Sunday, November 27, 2011

Un regard sur Clérise d'Haïti

Un regard sur Clérise d’Haïti
« Un regard en arrière » sur Clérise d’Haïti , roman de Marie-Thérèse Labossière Thomas , ramène certaines de mes vues avancées lors d’un programme radiophonique avec Marie-Thérèse et Hans Roy, l’animateur du programme.
L’auteur ayant, tout au début de l’ouvrage , souligné pourquoi elle a choisi l’expression timoun kay au lieu de restavèk qu’elle juge péjoratif, je pense utile de faire le jour sur différentes locutions utilisées.

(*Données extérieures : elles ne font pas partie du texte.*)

(** The first check that fails decides the result. *)
Lemma perform_firstMissing (this : ChatworkClient) (op : Operation)
    (w : world) (name : string) :
  firstMissing (checkedParameters op) = Some name ->
  perform this op w = (inl (MissingParameterError name), w).
Proof.
  destruct op; cbn [checkedParameters firstMissing]; intros H;
    try discriminate H; cbn [perform]; unfold decoded, nothing;
    unfold postRooms, getRoom, putRoom, deleteRooms, getRoomMembers,
      putRoomMembers, getRoomMessages, postRoomMessage, putRoomMessagesRead,
      putRoomMessagesUnread, getRoomMessage, putRoomMessage,
      deleteRoomMessage, getRoomTasks, postRoomTasks, getRoomTask,
      putRoomTaskStatus, getRoomFiles, postRoomFiles, getRoomFile,
      getRoomLink, postRoomLink, putRoomLink, deleteRoomLink,
      putIncomingRequests, deleteIncomingRequest;
    repeat match type of H with
           | context [truthy ?v] => destruct (truthy v)
           end;
    try discriminate H; injection H as <-; reflexivity.
Qed.

Lemma perform_statusBodyMissing (this : ChatworkClient) (op : Operation)
    (w : world) :
  firstMissing (checkedParameters op) = None ->
  statusBodyMissing op = true ->
  perform this op w = (inl (MissingParameterError "formData.body"), w).
Proof.
  destruct op; cbn [statusBodyMissing]; intros Hchecks Hbody;
    try discriminate Hbody.
  cbn [checkedParameters firstMissing] in Hchecks.
  cbn [perform]. unfold decoded, putRoomTaskStatus.
  destruct (truthy roomId); [|discriminate Hchecks].
  destruct (truthy taskId); [|discriminate Hchecks].
  cbn [negb]. rewrite !run_bind.
  destruct (get formData "body") eqn:Hget; try discriminate Hbody;
    cbn [trimLower ret Monad_M]; rewrite get_set_same; cbn [truthy negb];
    try reflexivity.
  apply String.eqb_eq in Hbody. rewrite Hbody. reflexivity.
Qed.

(** Every method ends in one of the two ways of [Run]. *)
Lemma perform_Run (this : ChatworkClient) (op : Operation) (w : world) :
  Run beforeCall (endingOf op) this w (perform this op w).
Proof.
  destruct (firstMissing (checkedParameters op)) as [name|] eqn:Hchecks.
  - rewrite (perform_firstMissing this op w name Hchecks).
    apply Run_thrown; [reflexivity | apply quiet_refl].
  - destruct (statusBodyMissing op) eqn:Hbody.
    + rewrite (perform_statusBodyMissing this op w Hchecks Hbody).
      apply Run_thrown; [reflexivity | apply quiet_refl].
    + now apply perform_Run_checked.
Qed.

(** The errors at the end of a method are no MissingParameter errors. *)
Lemma endingOf_not_missing (op : Operation) (answer : Rejection + Response)
    (resourceType : option string) (e : JsError) :
  endingOf op answer resourceType = inl e ->
  class e <> MissingParameterErrorClass.
Proof.
  unfold endingOf, outcome, outcomeVoid.
  destruct (returnsNothing op), answer as [reason|res];
    cbn [mapResult]; try (intros [= <-]; discriminate);
    destruct (ok res); cbn [mapResult];
    try (intros [= <-]; rewrite class_ChatworkError; discriminate);
    try discriminate.
  destruct (json res); cbn [mapResult]; [|discriminate].
  intros [= <-]. discriminate.
Qed.

(** C4 (amended): the presence checks of every operation.  Each operation
    checks the parameters of [checkedParameters], in that order, before it
    does anything else: the first of them whose value is falsy (absent,
    undefined, null, the empty string, zero, NaN or false) makes the
    operation throw the MissingParameter error that names it, and leaves
    the runtime as it was: no call, nothing written.  When all of them are
    truthy, [putRoomTaskStatus] reports a body that is undefined, null or
    empty once normalized as the missing parameter formData.body, again
    with no call; and in every other case the operation throws no
    MissingParameter error at all: no other field is checked for
    presence. *)
Theorem missing_checked_parameter_throws_before_any_call
    (this : ChatworkClient) (op : Operation) (w : world) :
  (forall before name v after,
      checkedParameters op = (before ++ (name, v) :: after)%list ->
      Forall (fun p => truthy (snd p) = true) before ->
      truthy v = false ->
      perform this op w = (inl (MissingParameterError name), w))
  /\ (Forall (fun p => truthy (snd p) = true) (checkedParameters op) ->
      (statusBodyMissing op = true ->
       perform this op w = (inl (MissingParameterError "formData.body"), w))
      /\ (statusBodyMissing op = false ->
          forall e, fst (perform this op w) = inl e ->
                    class e <> MissingParameterErrorClass))
  /\ (forall name,
        message (MissingParameterError name) = name ++ " は必須パラメータです。").
Proof.
  split; [|split; [|reflexivity]].
  - intros before name v after Hsplit Hbefore Hv.
    apply perform_firstMissing. rewrite Hsplit.
    now apply firstMissing_split.
  - intros Hchecks. apply firstMissing_none in Hchecks. split.
    + intros Hbody. now apply perform_statusBodyMissing.
    + intros Hbody e He.
      pose proof (perform_Run_checked afterChecks eq_refl eq_refl this op w
                    Hchecks Hbody) as Hrun.
      destruct (perform this op w) as [r w1]. cbn [fst] in He. subst r.
      inversion Hrun as [e' w' Hallowed Hq|url init l w' Hq Hwf Hr]; subst.
      * intros Hclass. rewrite Hclass in Hallowed. discriminate Hallowed.
      * now apply endingOf_not_missing in Hr.
Qed.

End AllOperations.

(** Marking room 42 unread with an empty message id. *)
Lemma missing_checked_parameter_throws_before_any_call_witness :
  perform (engine := utcEngine)
    (constructor (mkOptions "t" (answering 200)))
    (PutRoomMessagesUnread (VNum (NInt 42)) [("message_id", VStr "")])
    bareWorld
  = (inl (MissingParameterError "formData.message_id"), bareWorld).
Proof.
  exact (proj1
    (missing_checked_parameter_throws_before_any_call (engine := utcEngine)
       (constructor (mkOptions "t" (answering 200)))
       (PutRoomMessagesUnread (VNum (NInt 42)) [("message_id", VStr "")])
       bareWorld)
    [("roomId", VNum (NInt 42))] "formData.message_id" (VStr "") []
    eq_refl
    (Forall_cons ("roomId", VNum (NInt 42))
       (eq_refl : truthy (snd ("roomId", VNum (NInt 42))) = true)
       (Forall_nil _))
    eq_refl).
Defined.

Section Requests.
Context {engine : JsEngine}.

(** X5: a method of the client makes at most one call through the
    transport, whatever its arguments, and leaves the environment, the
    .env entries and the global fetch of the runtime as they were. *)
Theorem every_operation_makes_at_most_one_call (this : ChatworkClient)
    (op : Operation) (w : world) :
  let r := perform this op w in
  env (snd r) = env w
  /\ dotenv (snd r) = dotenv w
  /\ globalFetch (snd r) = globalFetch w
  /\ (noCall r w \/ exists url init, oneCall r w url init).
Proof.
  cbv zeta. unfold noCall, oneCall.
  destruct (perform_Run this op w)
    as [e w' He (E & D & F & C)|url init l w' (E & D & F & C) Hwf];
    cbn [snd env dotenv globalFetch calls].
  - repeat split; auto.
  - repeat split; auto. right. exists url, init. now rewrite C.
Qed.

Madame Mildred Aristide dans son analyse bien documentée : L’Enfant en Domesticité en Haïti Produit d’un Fossé Historique (livre bilingue) Child Domestic Service in Haiti and its Historical Underpinnings offre, dit-elle, « une plateforme pour parler et revendiquer l’éradication de la domesticité en Haïti. » Voici ce qu’elle écrit au sujet de « restavèk :
« Le mot créole « restavèk » dérive de deux mots français « rester et avec ». Il décrit un enfant en situation de domesticité, vivant dans une famille autre que la sienne…l’enfant en domesticité est le plus souvent coupé totalement de sa famille naturelle et est considéré comme un outil de travail et non pas comme un enfant… Un rapport publié en avril 2002, indique qu’aujourd’hui, environ 400 000 enfants sont en domesticité en HaÏti ».

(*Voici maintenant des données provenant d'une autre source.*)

Lemma send_alert_no_status self (analysis : Analysis.t) (aio : AlertIO) :
  status_messages_sent
    (snd (HypeBot.send_alert TELEGRAM_CHAT_ID self analysis aio))
  = 0.
Proof.
  unfold HypeBot.send_alert.
  destruct (truthy TELEGRAM_CHAT_ID); cbn [negb]; [| reflexivity].
  unfold TelegramAlerter.send_voice_alert, TelegramAlerter.send_text_alert.
  repeat match goal with
    | |- context [if ?b then _ else _] => destruct b
    | |- context [match delivery ?w with _ => _ end] =>
        destruct (delivery w)
    end;
    reflexivity.
Qed.

(** X13: a cycle whose fetch succeeds records the price whatever happens
    next (an alert that fails, a status message that raises); it sends no
    alert and leaves the alerter alone unless the summary of the new
    history asks for an alert; and it sends the status message once when
    Telegram takes it, and never otherwise. *)
Theorem successful_cycle self io (price : R) :
  truthy TELEGRAM_CHAT_ID = true ->
  fetched io = Some price ->
  let recorded :=
    PriceAnalyzer.add_price (HypeBot.price_analyzer self) price in
  let analysis := PriceAnalyzer.get_analysis_summary lib recorded in
  let '(after, events) :=
    HypeBot.send_regular_update TELEGRAM_CHAT_ID lib self io in
  HypeBot.price_analyzer after = recorded
  /\ (Analysis.should_alert analysis = false ->
      HypeBot.telegram_alerter after = HypeBot.telegram_alerter self
      /\ alerts_delivered events = 0)
  /\ status_messages_sent events = (if status_delivered io then 1 else 0).
Proof.
  intros Hchat Hfetch recorded analysis.
  unfold HypeBot.send_regular_update.
  rewrite Hchat, Hfetch. cbn [negb].
  change (HypeBot.price_analyzer
            (HypeBot.set_price_analyzer
               self
               (PriceAnalyzer.add_price (HypeBot.price_analyzer self)
                                        price)))
    with recorded.
  fold recorded. fold analysis.
  set (added := HypeBot.set_price_analyzer self recorded).
  destruct (Analysis.should_alert analysis) eqn:Halert.
  - pose proof (send_alert_frame TELEGRAM_CHAT_ID added analysis
                                 (alert_io io)) as (H1 & _).
    pose proof (send_alert_no_status added analysis (alert_io io)) as H2.
    destruct (HypeBot.send_alert TELEGRAM_CHAT_ID added analysis
                                 (alert_io io)) as [after events].
    cbn [fst snd] in H1, H2.
    destruct (status_delivered io);
      (split; [exact H1 |]); (split; [discriminate |]);
      rewrite status_messages_sent_app, H2; reflexivity.
  - destruct (status_delivered io);
      (split; [reflexivity |]);
      (split; [intros _; split; reflexivity | reflexivity]).
Qed.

Dans Histoire de la Littérature Haïtienne(Berrou-Pompilus ) on lit à propos de La famille des Pititcaille de Justin Lhérisson :
« Le premier qui porta ce nom fut un nègre congo, Damvala. Il arriva à Saint Domingue encore enfant. La femme du colon qui l’acheta l’entoura de soins, l’affectionna –il faut dire qu’elle n’avait pas d’enfant- au point que les nègres de l’habitation le baptisèrent Pititecaille (enfant de la maison, enfant choyé). »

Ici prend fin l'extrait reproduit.